As the mayor steps out of his black Chevy Tahoe, in the first of many stops that day, he causes only a slight stir in most of the park’s corners. One woman wants a picture of him with her babies. A man with a shock of white hair buttonholes him to discuss efforts to spruce up an overgrown city park. “Oh, yeah,” says Menino. “You wrote me a letter.”

“You got that?” The man looks surprised.

“Yeah. We’re working on it,” Menino replies.

But many residents don’t react at all to the mayor’s appearance. He waits for people to approach him, cracks a few jokes, and presses a college student from Pittsburgh to promise him she’ll stay in Boston after graduation. He gives out flowers and some free pastries — grumbling as he does so about his own difficulty digesting them — and talks to a young mother about her child’s nut allergy.

Like a good chaperone, Menino blends into the party rather than being the life of it. He is not someone who naturally commands center stage. Yet for Menino, Boston is a moving stage; he attends multiple events on most days, shaking hundreds of hands. Politically, he is someone who grinds it out day after day, more a steward of the city than a visionary. Indeed, he insists “vision” is overrated, that “visionaries don’t get the job done.”
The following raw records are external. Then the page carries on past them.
(** C8 (only the signal aborts). A step sets [isAborted] exactly when it
    resumes a worker from a handler that handed back a value strictly
    equal to [POOL_STOP_SIGNAL]. That resumption always exists: a worker
    suspended on a handler that has returned can be resumed, and its
    resumption sets [isAborted] if the value is [POOL_STOP_SIGNAL] and
    leaves it unchanged for [undefined], [null] and every other value,
    another symbol included. So in every reachable state [isAborted] is set
    if and only if some handler invocation that has returned handed back
    the signal, and once a worker awaits a handler that handed it back
    every return of the call has [stoppedPrematurely] set. With no handler,
    or a handler that never hands back the signal, [isAborted] and so
    [stoppedPrematurely] stay [false]. *)
Theorem abort_only_on_signal :
  (∀ st w st', step env w st = Some st' →
     isAborted st' =
       isAborted st ||
       match workers st !! w with
       | Some (AwaitHandler _ _ (Fulfilled action)) => isStopSignal action
       | _ => false
       end) ∧
  (∀ st w err item (action : Action),
     workers st !! w = Some (AwaitHandler err item (Fulfilled action)) →
     ∃ st', step env w st = Some st' ∧
       handlerDone st' = handlerDone st ++ [(err, item)] ∧
       (action = POOL_STOP_SIGNAL → isAborted st' = true) ∧
       (action ≠ POOL_STOP_SIGNAL → isAborted st' = isAborted st)) ∧
  (∀ action : Action,
     isStopSignal action = true ↔ action = POOL_STOP_SIGNAL) ∧
  (∀ st, reachable env n st →
     (isAborted st = true ↔
      ∃ err item, (err, item) ∈ handlerDone st ∧ stopsOn env err item)) ∧
  (∀ st w err item sched st' o,
     workers st !! w
       = Some (AwaitHandler err item (Fulfilled POOL_STOP_SIGNAL)) →
     run env sched st = Some st' → returns st' o →
     stoppedPrematurely o = true) ∧
  (neverStops env →
   ∀ st, reachable env n st →
     isAborted st = false ∧ stoppedPrematurely (outcome st) = false).
Proof.
  assert (∀ action : Action,
            isStopSignal action = true ↔ action = POOL_STOP_SIGNAL) as Hid.
  { intros action. unfold POOL_STOP_SIGNAL. split.
    - destruct action as [| | | | |id| | |]; cbn; try done.
      intros Hid. apply Nat.eqb_eq in Hid. by subst.
    - by intros ->. }
  split; [|split; [|split; [done|split; [|split]]]].
  - intros st w st' Hstep.
    step_open Hstep. rewrite Hk. resume_cases;
      repeat match goal with
      | H : isAborted _ = _ |- _ => rewrite H
      | H : isStopSignal _ = _ |- _ => rewrite H
      end; cbn; rewrite ?orb_false_r, ?orb_true_r; congruence.
  - intros st w err item action Hw.
    destruct (handler_resumes env st w err item action Hw)
      as (st' & Hstep & Hdone & Hab).
    exists st'. split; [done|]. split; [done|]. rewrite Hab. split.
    + intros Hsig. apply Hid in Hsig. by rewrite Hsig.
    + intros Hsig. destruct (isStopSignal action) eqn:Heq; [|done].
      by apply Hid in Heq.
  - intros st Hreach. by apply (inv_abort_iff env n).
  - intros st w err item sched st' o Hw Hrun Hret.
    pose proof (returns_terminal _ _ Hret) as Hterm.
    destruct Hret as [_ ->]. cbn.
    by apply (signal_reaches_the_end env w err item sched st st').
  - intros Hns st Hreach. cbn. split; by eapply inv_noabort.
Qed.

(** C7 (handlers finish before the call returns). A worker whose
    operation fails calls the handler and stays suspended on it without
    pulling; resumed from the handler, it has the invocation completed and
    only then goes back to the head of its loop; and when the call returns,
    every handler invocation that was started has completed, no worker
    awaits one, and with a handler there was one invocation per recorded
    failure. With a handler that never throws the call does return. *)
Theorem handlers_finish_before_return :
  (∀ st w item err h st',
     workers st !! w = Some (AwaitFn item) →
     env_fn env item = Rejected err → env_handler env = Some h →
     step env w st = Some st' →
     workers st' !! w = Some (AwaitHandler err item (h err item)) ∧
     cursor st' = cursor st ∧
     handlerCalls st' = handlerCalls st ++ [(err, item)]) ∧
  (∀ st w err item action st',
     workers st !! w = Some (AwaitHandler err item (Fulfilled action)) →
     step env w st = Some st' →
     handlerDone st' = handlerDone st ++ [(err, item)]) ∧
  (∀ st o,
     reachable env n st → returns st o →
     handlerCalls st ≡ₚ handlerDone st ∧
     Forall (λ k, pendingHandler k = []) (workers st) ∧
     (∀ h, env_handler env = Some h →
        handlerCalls st = zip (out_errors o) (out_failedItems o))) ∧
  (neverThrows env →
   ∀ st, reachable env n st →
     ∃ sched st', run env sched st = Some st' ∧ returns st' (outcome st')).
Proof.
  split; [|split; [|split]].
  - intros st w item err h st' Hw Hfn Hh Hstep. step_open Hstep.
    rewrite Hw in Hk. simplify_eq. cbn in Hr. rewrite Hfn, Hh in Hr.
    simplify_eq/=. split; [|done].
    apply list_lookup_insert_eq. by eapply lookup_lt_Some.
  - intros st w err item action st' Hw Hstep. step_open Hstep.
    rewrite Hw in Hk. simplify_eq. cbn in Hr. unfold loop_head, next in Hr.
    repeat case_match; by simplify_eq/=.
  - intros st o Hreach [Hfin ->]. cbn.
    assert (returns st (outcome st)) as Hret by done.
    pose proof (returns_all_finished _ _ Hret) as Hall.
    split; [|split].
    + destruct (inv_handlers _ _ _ Hreach) as (lost & Hperm & Hlost).
      destruct (returns_nothing_pending env _ _ Hret)
        as (_ & _ & Hp & Hf & _).
      rewrite Hf in Hlost. apply nil_length_inv in Hlost. subst lost.
      by rewrite Hperm, Hp, !app_nil_r.
    + eapply Forall_impl; [exact Hall|]. by intros k ->.
    + intros h Hh. rewrite (inv_handlerCalls _ _ _ Hreach). by rewrite Hh.
  - intros Hnt st Hreach.
    destruct (completes _ _ _ Hreach) as (sched & st' & Hrun & Hterm).
    pose proof (run_reachable _ _ _ _ _ Hreach Hrun) as Hreach'.
    exists sched, st'. split; [done|]. by apply (terminal_returns env n).
Qed.

(** C9 (exactly-once consumption). In every reachable state each position
    below the cursor was handed out once, to one existing worker, and no
    other position was handed out; the items handed to [iteratorFn] are
    among the items pulled, each at most as often as it was pulled; a step
    taken while [isAborted] is set pulls nothing and calls [iteratorFn] on
    nothing; and a call that returns without abort from at least one worker
    has pulled every position. *)
Theorem exactly_once_consumption st :
  reachable env n st →
  (∀ p, p < cursor st →
     ∃ w, (w, p) ∈ pulls st ∧ ∀ w', (w', p) ∈ pulls st → w' = w) ∧
  (∀ w p, (w, p) ∈ pulls st → p < cursor st ∧ w < n) ∧
  NoDup (pulls st).*2 ∧
  invoked st ⊆+ take (cursor st) (env_items env) ∧
  (∀ w st', isAborted st = true → step env w st = Some st' →
     cursor st' = cursor st ∧ pulls st' = pulls st ∧
     invoked st' = invoked st) ∧
  (∀ o, returns st o → stoppedPrematurely o = false → 0 < n →
     cursor st = length (env_items env)).
Proof.
  intros Hreach. destruct (inv_pulls _ _ _ Hreach) as [Hseq Hws].
  assert (NoDup (pulls st).*2) as Hnd by (rewrite Hseq; apply NoDup_seq).
  assert (∀ w p, (w, p) ∈ pulls st → p < cursor st ∧ w < n) as Hin.
  { intros w p Hp. split.
    - assert (p ∈ (pulls st).*2) as Hp2.
      { apply list_elem_of_fmap. by exists (w, p). }
      rewrite Hseq in Hp2. apply elem_of_seq in Hp2. lia.
    - rewrite List.Forall_forall in Hws.
      apply list_elem_of_In in Hp. by apply Hws in Hp. }
  split; [|split; [done|split; [done|split; [|split]]]].
  - intros p Hp.
    assert (p ∈ (pulls st).*2) as Hp2.
    { rewrite Hseq. apply elem_of_seq. lia. }
    apply list_elem_of_fmap in Hp2 as ([w p'] & -> & Hwp). cbn in *.
    exists w. split; [done|]. intros w' Hw'.
    by apply (NoDup_snd_inj (pulls st) w' w p' Hnd).
  - destruct (inv_invoked _ _ _ Hreach) as (dropped & Hperm & _).
    rewrite Hperm. apply submseteq_inserts_r. done.
  - intros w st' Hab Hstep. step_cases Hstep; try done; congruence.
  - intros o [Hfin ->] Hna Hn. cbn in Hna.
    pose proof (inv_parked _ _ _ Hreach) as Hpark.
    pose proof (reachable_workers_length _ _ _ Hreach) as Hlen.
    destruct (inv_account _ _ _ Hreach) as (Hle & _ & _).
    destruct (workers st) as [|k ws] eqn:Hwks; [cbn in Hlen; lia|].
    apply Forall_cons_1 in Hpark as [Hk _].
    cbn in Hfin. apply andb_prop in Hfin as [Hfin _].
    destruct k; try done.
    destruct (Hk eq_refl) as [Hab|Hex]; [congruence|].
    unfold exhausted in Hex. lia.
Qed.

(** C2 (a failing operation never fails the call). For a call that
    passed validation and launched its workers: the handler is used exactly
    when the argument is truthy; a step in which [iteratorFn] fails records
    the error and the item and leaves the worker unrejected; a worker is
    rejected, and the call with it, only by a throw of the handler;
    whenever the call returns, the [failedItems] of the returned outcome
    are the items on which a call of [iteratorFn] failed, and its [errors]
    are their errors, index by index; and if the handler never throws, no
    execution rejects and each one can be continued until the call returns
    such an outcome. *)
Theorem failures_never_raise chars input iteratorFn concurrency errorHandler :
  promisePool chars input iteratorFn concurrency errorHandler = Runs env n →
  (env_handler env = None ↔ truthy errorHandler = false) ∧
  (∀ st w item err st',
     workers st !! w = Some (AwaitFn item) → env_fn env item = Rejected err →
     step env w st = Some st' →
     errors st' = errors st ++ [err] ∧
     failedItems st' = failedItems st ++ [item] ∧
     ∃ k, workers st' !! w = Some k ∧ ∀ e, k ≠ Failed e) ∧
  (∀ st e, reachable env n st → rejects st e →
     ∃ h err item, env_handler env = Some h ∧ h err item = Rejected e) ∧
  (∀ st o, reachable env n st → returns st o →
     List.filter (throws env) (invoked st) ≡ₚ out_failedItems o ∧
     Forall2 (λ err item, env_fn env item = Rejected err)
       (out_errors o) (out_failedItems o)) ∧
  (neverThrows env →
   ∀ st, reachable env n st →
     (∀ e, ¬ rejects st e) ∧
     ∃ sched st' o,
       run env sched st = Some st' ∧ returns st' o ∧
       List.filter (throws env) (invoked st') ≡ₚ out_failedItems o ∧
       Forall2 (λ err item, env_fn env item = Rejected err)
         (out_errors o) (out_failedItems o)).
Proof.
  intros Hcall. split; [|split; [|split; [|split]]].
  - unfold promisePool, _validateInput in Hcall.
    destruct (truthy input); [|done]. cbn in Hcall.
    destruct (String.eqb (typeof iteratorFn) "function"); [|done].
    cbn in Hcall.
    destruct (_ && _); [|done]. cbn in Hcall.
    destruct (truthy errorHandler) eqn:Htr; cbn in Hcall.
    + destruct errorHandler; try done. cbn in Hcall.
      repeat case_match; by simplify_eq/=.
    + repeat case_match; simplify_eq/=; by destruct errorHandler.
  - intros st w item err st' Hw Hfn Hstep. step_open Hstep.
    rewrite Hw in Hk. simplify_eq. cbn in Hr. rewrite Hfn in Hr.
    assert (w < length (workers st)) as Hlt by by eapply lookup_lt_Some.
    unfold loop_head, next in Hr.
    repeat case_match; simplify_eq/=;
      (split; [done|]; split; [done|]);
      eexists; (split; [by apply list_lookup_insert_eq|done]).
  - intros st e Hreach Hrej. unfold rejects in Hrej.
    pose proof (inv_fromHandler _ _ _ Hreach) as Hfh.
    rewrite Forall_forall in Hfh. by apply Hfh in Hrej.
  - intros st o Hreach Hret. pose proof Hret as [_ ->]. cbn. split.
    + by apply (returned_failures env n st (outcome st)).
    + by apply (inv_pairing env n).
  - intros Hnt st Hreach. split.
    + intros e Hrej. unfold rejects in Hrej.
      pose proof (inv_fromHandler _ _ _ Hreach) as Hfh.
      rewrite Forall_forall in Hfh.
      apply Hfh in Hrej as (h & err & item & Hh & Hr).
      by destruct (Hnt _ _ _ _ Hh Hr).
    + destruct (completes _ _ _ Hreach) as (sched & st' & Hrun & Hterm).
      pose proof (run_reachable _ _ _ _ _ Hreach Hrun) as Hreach'.
      pose proof (terminal_returns _ _ _ Hnt Hreach' Hterm) as Hret.
      exists sched, st', (outcome st'). split; [done|]. split; [done|].
      cbn. split.
      * by apply (returned_failures env n st' (outcome st')).
      * by apply (inv_pairing env n).
Qed.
His speeches tend to blend complacency and purpose: Life in Boston is good, he tells us, and he will work to make it even better. He does not exhort city residents to be different than they are, he doesn’t subject them to the social experiments of the 1970s, and he isn’t using them to launch a bid for higher office.

According to Boston College historian Thomas O’Connor, an expert on Boston politics in the 20th century, Menino’s pragmatic knack for encouraging Bostonians without criticizing them was a potent winning formula in 1993, when the wounds of busing, racial discord, and social engineering were still raw. “All the neighborhoods wanted was peace and quiet,” says O’Connor. “We didn’t want anyone controversial or Harvard liberals or financiers. We just wanted to be left alone. In walks Menino. He’s one of us. He’s not a flaming liberal. He’s not going to rock the boat. He’s just a good guy, a good Joe.”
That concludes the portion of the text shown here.